His words cut deep, but she couldn’t deny they were true. “I never meant to use people.”
“It goes with the territory. Users use everything. Even their own kids.”
“How old were you when you learned her secret?”
“The first time I knew something was weird I was seven, sitting in a doctor’s exam room, listening to my mom expound on how hyper I was and how I couldn’t ever sleep.”
“Oh…to get you diagnosed with ADHD.”
“I believed I was out of control, and I started behaving like it. She gave me a free pass to do lousy in school and act out. I was thirteen before my dad began to put all the pieces together—her taking me to see different doctors, her getting the pills filled. He asked me one day how often I took them, and I said ‘regularly,’ just like she’d always said.”

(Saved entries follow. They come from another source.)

(** ** download_and_parse *)

(** X14: what [download_and_parse] hands back.  When it returns, it
    returns a list, never None: the empty list, with the frontier
    untouched, when the request failed, and otherwise the addresses EMAIL_RE
    finds in the text, each of the shape local@domain.tld.  A failed request
    never comes out as an exception; what the function raises is the
    exception of the bs4 import, that of BeautifulSoup on the text of the
    answer, or the ValueError of urlparse from a link it passes to add_url. *)
Theorem download_and_parse_outcome
  (env : modules) (url : str) (uc : UrlCollection) :
  match download_and_parse env url uc with
  | (Ok v, uc') =>
      (exists l, v = PList l /\ forall e, e ∈ l -> email_shaped e)
      /\ (requests_get env url = None -> v = PList [] /\ uc' = uc)
  | (Raise e, _) =>
      bs4 env = Raise e
      \/ exists text, requests_get env url = Some text
           /\ (BeautifulSoup env text = Raise e
               \/ exists hrefs, BeautifulSoup env text = Ok hrefs
                    /\ e = ValueError)
  end.
Proof.
  unfold download_and_parse. destruct (bs4 env) as [[]|e0]; [|by left].
  destruct (requests_get env url) as [text|] eqn:Er.
  - destruct (BeautifulSoup env text) as [hrefs|e0] eqn:Eb; [|right; eauto].
    destruct (add_urls (Some <$> hrefs) uc) as [[[]|e] uc'] eqn:E.
    + split; [|done]. eexists. split; [done|].
      intros e He. by apply findall_email in He as [? _].
    + right. exists text. split; [done|]. right. exists hrefs.
      split; [done|]. by eapply add_urls_raise.
  - split; [|done]. exists []. split; [done|]. by intros e ?%elem_of_nil.
Qed.

Lemma download_and_parse_outcome_witness :
  download_and_parse offline (py "http://example.com/") example_uc
  = (Ok (PList []), example_uc).
Proof.
  pose proof (download_and_parse_outcome
                offline (py "http://example.com/") example_uc) as H.
  destruct (download_and_parse _ _ _) as [[v|e] uc'] eqn:E.
  - destruct H as [_ H]. by destruct (H eq_refl) as [-> ->].
  - vm_compute in E. discriminate E.
Defined.

(** With both modules at work the link of the text is admitted and its
    address, which begins with a capital, is found from its third character
    on; without lxml the call raises and the frontier is as before. *)
Example download_and_parse_examples :
  download_and_parse one_text (py "http://example.com/") example_uc
  = (Ok (PList [py "nfo@example.com"]),
     {| root := py "example.com"; base_url := py "http://example.com";
        seen_urls := {[ py "http://example.com" ]}
                     ∪ {[ py "http://example.com/about" ]};
        work_urls := {[ py "http://example.com" ]}
                     ∪ {[ py "http://example.com/about" ]};
        emails := ∅ |})
  /\ download_and_parse no_lxml (py "http://example.com/") example_uc
     = (Raise FeatureNotFound, example_uc).
Proof. split; vm_compute; reflexivity. Qed.

(** ** The seed *)

Lemma contains_lower_bracket (c : ascii) (s : str) :
  (c = "[" \/ c = "]") -> contains c (lower s) = contains c s.
Proof.
  intros Hc. induction s as [|x s IH]; [done|].
  change (lower (x :: s)) with (lower_char x :: lower s).
  rewrite !contains_cons, IH. f_equal.
  destruct Hc as [-> | ->]; destruct x as [[] [] [] [] [] [] [] []]; reflexivity.
Qed.

Lemma contains_lstrip c s : contains c s = false -> contains c (lstrip s) = false.
Proof.
  induction s as [|x s IH]; simpl; [done|]. rewrite contains_cons.
  intros [Hx Hs]%orb_false_iff. destruct (is_space x); [auto|].
  by rewrite contains_cons, Hx, Hs.
Qed.

Lemma contains_rev c s : contains c (rev s) = contains c s.
Proof.
  induction s as [|x s IH]; simpl; [done|].
  rewrite contains_app, IH, !contains_cons. unfold contains at 2. simpl.
  rewrite orb_false_r. apply orb_comm.
Qed.

Lemma site_of_bracket_free seed : bracket_free seed -> bracket_free (site_of seed).
Proof.
  assert (forall c, (c = "[" \/ c = "]") -> contains c seed = false ->
                    contains c (site_of seed) = false) as H.
  { intros c Hc Hs. unfold site_of.
    assert (contains c (lower (strip seed)) = false) as Ht.
    { rewrite contains_lower_bracket by done. unfold strip.
      rewrite contains_rev. apply contains_lstrip. rewrite contains_rev.
      by apply contains_lstrip. }
    destruct (startswith _ _); [done|].
    rewrite !contains_app, Ht. by destruct Hc as [-> | ->]. }
  intros [H1 H2]. split; apply H; auto.
Qed.

(** X15: the constructor fails only on square brackets.  For a seed without
    "[" and "]" it builds the frontier, and when it raises, the exception is
    the ValueError of urlparse and the rewritten seed contains a square
    bracket. *)
Theorem init_outcome (seed : str) :
  (bracket_free seed -> exists uc, __init__ seed = Ok uc)
  /\ (forall e, __init__ seed = Raise e ->
        e = ValueError /\ ~ bracket_free (site_of seed)).
Proof.
  split.
  - intros Hb%site_of_bracket_free.
    destruct (urlparse_bracket_free _ Hb) as [p Hp].
    unfold __init__. rewrite Hp. simpl. eauto.
  - intros e. unfold __init__.
    destruct (urlparse (site_of seed)) as [p|e'] eqn:Ep; [done|].
    intros [= <-]. apply urlparse_raise in Ep as [-> Hc]. split; [done|].
    intros [H1 H2]. destruct Hc; congruence.
Qed.

Lemma init_outcome_witness :
  (bracket_free (py " Example.COM ")
   /\ exists uc, __init__ (py " Example.COM ") = Ok uc)
  /\ (__init__ (py "[") = Raise ValueError
      /\ ~ bracket_free (site_of (py "["))).
Proof.
  split.
  - split; [split; vm_compute; reflexivity|].
    apply (proj1 (init_outcome (py " Example.COM "))).
    split; vm_compute; reflexivity.
  - split; [vm_compute; reflexivity|].
    apply (proj2 (init_outcome (py "[")) ValueError).
    vm_compute. reflexivity.
Defined.

Lemma site_of_normal seed :
  lower (site_of seed) = site_of seed
  /\ exists z, site_of seed = py "http" ++ z.
Proof.
  unfold site_of. destruct (startswith _ _) eqn:E.
  - split; [apply lowercase_fix, lower_lowercase|by apply startswith_http].
  - split; [|by eexists]. rewrite !lower_app.
    by rewrite (proj1 (lowercase_fix _) (lower_lowercase _)).
Qed.

(** X16: the seed is inside its own boundary.  For a seed with a host, the
    seed entry, seen as the landing url of its own page, normalizes to a url
    that passes [should_parse], at any later point of the crawl: a seed page
    that does not redirect is never dropped as out of domain. *)
Theorem seed_page_is_parsed
  (web : str -> page) (env : modules)
  (pick : gset str -> nat) (seed : str) (uc0 : UrlCollection)
  (steps : list step) :
  __init__ seed = Ok uc0 -> root uc0 <> [] ->
  let uc := run_steps web env pick steps uc0 in
  exists w, normalize uc (Some (site_of seed)) = Ok (Some w)
    /\ should_parse uc (Some w) = Ok true.
Proof.
  intros Hinit Hroot uc.
  destruct (run_steps_extends web env pick steps uc0) as (Hr & _).
  fold uc in Hr.
  destruct (init_shape _ _ Hinit) as (p & Hp & _ & _ & Hr0 & _).
  destruct (site_of_normal seed) as [Hl Hz].
  pose proof (absolute_fix uc _ Hl Hz) as Ha.
  assert (exists w, normalize uc (Some (site_of seed)) = Ok (Some w))
    as [w Hn].
  { rewrite normalize_of_normal, Hp by done. simpl. eauto. }
  exists w. split; [done|].
  assert (netloc p <> []) as HN by congruence.
  rewrite <- Ha in Hp.
  pose proof (normalize_host _ _ _ _ Hp HN Hn) as Hw.
  destruct (normalize_shape _ _ _ Hn) as (_ & Hzw & _).
  rewrite (should_parse_normal uc w Hzw).
  unfold in_root_domain. rewrite Hw. simpl. f_equal.
  apply endswith_spec. exists []. simpl. congruence.
Qed.

Lemma seed_page_is_parsed_witness :
  __init__ (py "example.com") = Ok example_uc /\ root example_uc <> []
  /\ exists w, normalize example_uc (Some (site_of (py "example.com")))
               = Ok (Some w)
       /\ should_parse example_uc (Some w) = Ok true.
Proof.
  split; [vm_compute; reflexivity|]. split; [done|].
  apply (seed_page_is_parsed web_root offline (fun _ => 0)
           (py "example.com") example_uc [] init_example ltac:(done)).
Defined.
(** [v[-1]]. *)
Definition py_last (v : json) : outcome json :=
  match v with
  | JArr l => match rev l with x :: _ => Ok x | [] => Raise IndexError end
  | JStr s => match rev (py_chars s) with
              | c :: _ => Ok (JStr c)
              | [] => Raise IndexError
              end
  | JObj _ => Raise KeyError
  | _ => Raise TypeError
  end.

(** [len(v)]. *)
Definition py_len (v : json) : outcome nat :=
  match v with
  | JArr l => Ok (List.length l)
  | JStr s => Ok (List.length (py_chars s))
  | JObj m => Ok (List.length m)
  | _ => Raise TypeError
  end.

(** *** Dictionaries keyed by parsed values ([items_by_id])

    A key is a hashable value up to [==]: [True] and [1] are one key.
    The entries are kept in insertion order, which is the order in which
    [dict.items()] yields them; assigning to a key already present
    replaces its value and keeps its place. *)

Inductive key : Type :=
| KNone
| KInt (z : Z)
| KStr (s : string).

Definition key_eq_dec (a b : key) : {a = b} + {a <> b}.
Proof. decide equality; [apply Z.eq_dec | apply string_dec]. Defined.

Definition key_eqb (a b : key) : bool :=
  if key_eq_dec a b then true else false.

(** [hash(v)]: lists and dicts are unhashable. *)
Definition py_hash (v : json) : outcome key :=
  match v with
  | JNull => Ok KNone
  | JBool b => Ok (KInt (Z_of_bool b))
  | JInt z => Ok (KInt z)
  | JStr s => Ok (KStr s)
  | JArr _ | JObj _ => Raise TypeError
  end.

(** The value a key stands for when it is handed back by [dict.items()]. *)
Definition json_of_key (k : key) : json :=
  match k with
  | KNone => JNull
  | KInt z => JInt z
  | KStr s => JStr s
  end.

Definition pydict : Type := list (key * json).

Fixpoint dict_lookup (k : key) (d : pydict) : option json :=
  match d with
  | [] => None
  | (k', v) :: d' => if key_eqb k k' then Some v else dict_lookup k d'
  end.

Fixpoint dict_set (k : key) (v : json) (d : pydict) : pydict :=
  match d with
  | [] => [(k, v)]
  | (k', v') :: d' =>
      if key_eqb k k' then (k', v) :: d' else (k', v') :: dict_set k v d'
  end.

Definition dict_keys (d : pydict) : list key := map fst d.

(** *** [str] and [html.escape] *)

Definition dquote : ascii := ascii_of_nat 34.

Definition escape_char (c : ascii) : string :=
  if Ascii.eqb c "&" then "&amp;"
  else if Ascii.eqb c "<" then "&lt;"
  else if Ascii.eqb c ">" then "&gt;"
  else if Ascii.eqb c dquote then "&quot;"
  else if Ascii.eqb c "'" then "&#x27;"
  else String c EmptyString.

(** [html.escape(s)] with its default [quote=True].  The library chains
    five [str.replace] calls, ampersand first; no replacement text contains
    a character that a later call rewrites, so the chain is this
    character-wise map. *)
Fixpoint html_escape (s : string) : string :=
  match s with
  | EmptyString => EmptyString
  | String c s' => escape_char c ++ html_escape s'
  end.

Definition str_of_Z (z : Z) : string := NilZero.string_of_int (Z.to_int z).

Section Exporter.

(** [repr] of a list or a dict. *)
Variable py_repr : json -> string.

Definition py_str (v : json) : string :=
  match v with
  | JNull => "None"
  | JBool true => "True"
  | JBool false => "False"
  | JInt z => str_of_Z z
  | JStr s => s
  | JArr _ | JObj _ => py_repr v
  end.

(** ** The source functions *)

Inductive item_type : Type := Folder | Tab.

(** [get_item_type]; [None] is Python's [None]. *)
Definition get_item_type (item : json) : outcome (option item_type) :=
  has_data <- py_in "data" item ;;
  if negb has_data then Ok None
  else
    data <- py_getitem item "data" ;;
    is_list <- py_in "list" data ;;
    if is_list then Ok (Some Folder)
    else
      is_tab <- py_in "tab" data ;;
      if is_tab then Ok (Some Tab) else Ok None.

(** [escape_html_text]. *)
Definition escape_html_text (text : json) : string :=
  if py_bool text then html_escape (py_str text) else EmptyString.

Record bookmark : Type := { bm_title : json; bm_url : json }.

Record flat_folder : Type := { ff_title : json; ff_tabs : list bookmark }.

(** [a or b] on values already computed. *)
Definition py_or (a b : json) : json := if py_bool a then a else b.

(** The entry built from an item classified [tab] (lines 77-81 of
    [get_folder_with_direct_tabs], again lines 195-199 of
    [export_bookmarks]): [None] when the URL is falsy. *)
Definition tab_entry (child : json) : outcome (option bookmark) :=
  data <- py_getitem child "data" ;;
  tab_data <- py_getitem data "tab" ;;
  url <- py_get tab_data "savedURL" (JStr EmptyString) ;;
  own <- py_get child "title" JNull ;;
  title <- (if py_bool own then Ok own
            else saved <- py_get tab_data "savedTitle" (JStr EmptyString) ;;
                 Ok (py_or saved (JStr "Untitled"))) ;;
  Ok (if py_bool url then Some {| bm_title := title; bm_url := url |} else None).

(** [item.get('childrenIds', [])], as the sequence a [for] loop walks. *)
Definition children_ids (item : json) : outcome (list json) :=
  cs <- py_get item "childrenIds" (JArr []) ;;
  py_iter cs.

(** One turn of the loop of [get_folder_with_direct_tabs]. *)
Definition direct_tab_step (items_by_id : pydict) (tabs : list bookmark)
    (child_id : json) : outcome (list bookmark) :=
  ck <- py_hash child_id ;;
  match dict_lookup ck items_by_id with
  | None => Ok tabs
  | Some child =>
      cty <- get_item_type child ;;
      match cty with
      | Some Tab =>
          e <- tab_entry child ;;
          Ok (match e with Some b => tabs ++ [b] | None => tabs end)
      | _ => Ok tabs
      end
  end.

(** [get_folder_with_direct_tabs]. *)
Definition get_folder_with_direct_tabs (item_id : json) (items_by_id : pydict)
  : outcome (option flat_folder) :=
  k <- py_hash item_id ;;
  match dict_lookup k items_by_id with
  | None => Ok None
  | Some item =>
      ty <- get_item_type item ;;
      match ty with
      | Some Folder =>
          children <- children_ids item ;;
          tabs <- for_each (direct_tab_step items_by_id) children [] ;;
          t <- py_get item "title" JNull ;;
          Ok (Some {| ff_title := py_or t (JStr "Untitled Folder");
                      ff_tabs := tabs |})
      | _ => Ok None
      end
  end.

(** [if folder and folder['tabs']: collected.append(folder)]. *)
Definition append_if_tabs (folder : option flat_folder)
    (collected : list flat_folder) : list flat_folder :=
  match folder with
  | Some f => match ff_tabs f with [] => collected | _ => collected ++ [f] end
  | None => collected
  end.

(** One turn of the recursion loop of [get_all_folders_flat] (lines
    108-111); [recurse] is the recursive call. *)
Definition subfolder_step
    (recurse : json -> list flat_folder -> outcome (list flat_folder))
    (items_by_id : pydict) (collected : list flat_folder) (child_id : json)
  : outcome (list flat_folder) :=
  ck <- py_hash child_id ;;
  match dict_lookup ck items_by_id with
  | None => Ok collected
  | Some child =>
      cty <- get_item_type child ;;
      match cty with
      | Some Folder => recurse child_id collected
      | _ => Ok collected
      end
  end.

(** [get_all_folders_flat].  [collected] is the list the calls share and
    append to; [None] is the default, a fresh empty list.  [fuel] nested
    calls are allowed; the next one raises [RecursionError]. *)
Fixpoint get_all_folders_flat (fuel : nat) (item_id : json) (items_by_id : pydict)
    (collected : option (list flat_folder)) : outcome (list flat_folder) :=
  match fuel with
  | O => Raise RecursionError
  | S fuel' =>
      let collected := match collected with Some c => c | None => [] end in
      k <- py_hash item_id ;;
      match dict_lookup k items_by_id with
      | None => Ok collected
      | Some item =>
          ty <- get_item_type item ;;
          match ty with
          | Some Folder =>
              folder <- get_folder_with_direct_tabs item_id items_by_id ;;
              children <- children_ids item ;;
              for_each
                (subfolder_step
                   (fun child_id collected =>
                      get_all_folders_flat fuel' child_id items_by_id (Some collected))
                   items_by_id)
                children (append_if_tabs folder collected)
          | _ => Ok collected
          end
      end
  end.

(** The recursion loop body at the recursion limit [fuel]. *)
Definition descend (items_by_id : pydict) (fuel : nat)
  : list flat_folder -> json -> outcome (list flat_folder) :=
  subfolder_step
    (fun child_id collected =>
       get_all_folders_flat fuel child_id items_by_id (Some collected))
    items_by_id.

Record space_info : Type :=
  { sp_id : json; sp_title : json; sp_pinned_container : json }.

(** The inner loop of the space scan (lines 136-138): the value that
    follows the last ["pinned"] marker which has a follower; [JNull]
    (Python's [None]) when there is none. *)
Definition find_pinned (container_ids : json) : outcome json :=
  cids <- py_iter container_ids ;;
  for_each
    (fun pinned ic =>
       let '(i, cid) := ic in
       if py_eq cid (JStr "pinned") && (i + 1 <? List.length cids)%nat
       then py_getitem_nat container_ids (i + 1)
       else Ok pinned)
    (combine (seq 0 (List.length cids)) cids) JNull.

(** One turn of the space scan (lines 129-139). *)
Definition space_step (spaces : list space_info) (space : json)
  : outcome (list space_info) :=
  if is_dict space then
    titled <- py_in "title" space ;;
    if titled then
      id <- py_getitem space "id" ;;
      title <- py_getitem space "title" ;;
      container_ids <- py_get space "containerIDs" (JArr []) ;;
      pinned <- find_pinned container_ids ;;
      Ok (spaces ++ [{| sp_id := id; sp_title := title;
                        sp_pinned_container := pinned |}])
    else Ok spaces
  else Ok spaces.

Definition collect_spaces (last_container : json) : outcome (list space_info) :=
  sp <- py_get last_container "spaces" (JArr []) ;;
  entries <- py_iter sp ;;
  for_each space_step entries [].

(** [range(0, n, 2)]. *)
Definition range_step2 (n : nat) : list nat :=
  map (fun k => 2 * k)%nat (seq 0 (Nat.div2 (S n))).

(** One turn of the index loop (lines 149-152). *)
Definition index_step (items : json) (n : nat) (items_by_id : pydict) (i : nat)
  : outcome pydict :=
  if (i + 1 <? n)%nat then
    item_data <- py_getitem_nat items (i + 1) ;;
    if is_dict item_data then
      has_id <- py_in "id" item_data ;;
      if has_id then
        id <- py_getitem item_data "id" ;;
        k <- py_hash id ;;
        Ok (dict_set k item_data items_by_id)
      else Ok items_by_id
    else Ok items_by_id
  else Ok items_by_id.

(** The index loop (lines 147-152) on the value of [items]. *)
Definition build_items_by_id (items : json) : outcome pydict :=
  n <- py_len items ;;
  for_each (index_step items n) (range_step2 n) [].

(** Lines 172-175: the keys of the items whose [parentID] equals the
    space's pinned container, in index order. *)
Definition top_level_items (items_by_id : pydict) (pinned_container_id : json)
  : outcome (list key) :=
  for_each
    (fun top kv =>
       parent <- py_get (snd kv) "parentID" JNull ;;
       Ok (if py_eq parent pinned_container_id then top ++ [fst kv] else top))
    items_by_id [].

Definition nl : string := String (ascii_of_nat 10) EmptyString.
Definition qt : string := String dquote EmptyString.

Definition header_head : list string :=
  [ "<!DOCTYPE NETSCAPE-Bookmark-file-1>";
    "<!-- Exported from Arc Browser using arc_to_bookmarks.py -->" ].

Definition date_line (now : string) : string :=
  ("<!-- Export date: " ++ now ++ " -->")%string.

Definition header_tail : list string :=
  [ ("<META HTTP-EQUIV=" ++ qt ++ "Content-Type" ++ qt ++ " CONTENT=" ++ qt
      ++ "text/html; charset=UTF-8" ++ qt ++ ">")%string;
    "<TITLE>Arc Bookmarks</TITLE>";
    "<H1>Arc Bookmarks</H1>";
    "<DL><p>" ].

Definition anchor (indent : string) (tab : bookmark) : string :=
  (indent ++ "<DT><A HREF=" ++ qt ++ escape_html_text (bm_url tab) ++ qt ++ ">"
     ++ escape_html_text (bm_title tab) ++ "</A>")%string.

(** The running state of the writer: [html_lines], [total_folders],
    [total_bookmarks]. *)
Record writer : Type :=
  { html_lines : list string; total_folders : nat; total_bookmarks : nat }.

Definition emit (line : string) (w : writer) : writer :=
  {| html_lines := html_lines w ++ [line];
     total_folders := total_folders w;
     total_bookmarks := total_bookmarks w |}.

“So you took some of them?”
“Yeah, whenever she told me it was time. See, the best way to make a non-ADHD kid look hyper is to give him Ritalin before taking him to see the people who’ll prescribe the stuff.” He shook his head slowly as if he still had a hard time believing all she’d done. “My health records indicate that for most of my life I’ve taken Adderall XR and Ritalin for hyperactivity and Ativan or Xanax to be able to sleep. The thing is, she started out as a good mom. But she got so busy with sports and music lessons for my sister and me that she couldn’t keep up. So she needed a boost to be the kind of mom she wanted to be. And it ended up ruining everything.”
“That makes sense. I don’t actually know how Cody got hold of the prescriptions he gave me.”
“Happens a lot more than any of us want to admit.” He shifted. “I still can’t do this, Skylar. I can’t hope you’re staying clean, or act as if I believe it, or any of it.”
“Yeah, I can see that. Could you keep your relationship with Abram and Susie, helping out as you’ve been doing? I’ll slip out of the room when you’re around, and we’ll just be polite strangers.”
“I feel like a shallow jerk.”
“You sound like a man with PTSD, and I’m a trigger for it. We’ve both earned our way into that spot, and we have to deal with it. I’m here for a while yet, maybe three or four months. We can make a truce and keep our distance in the meantime.”
“My fear is in those few minutes of seeing you, I’ll realize you’re using again, and I won’t care who’s standing near us. I’ll start yelling, and it’ll get really loud and ugly between us superfast.”
Her ability to rationalize away her drug habit had evaporated during the last two weeks. “Sounds fair to me.”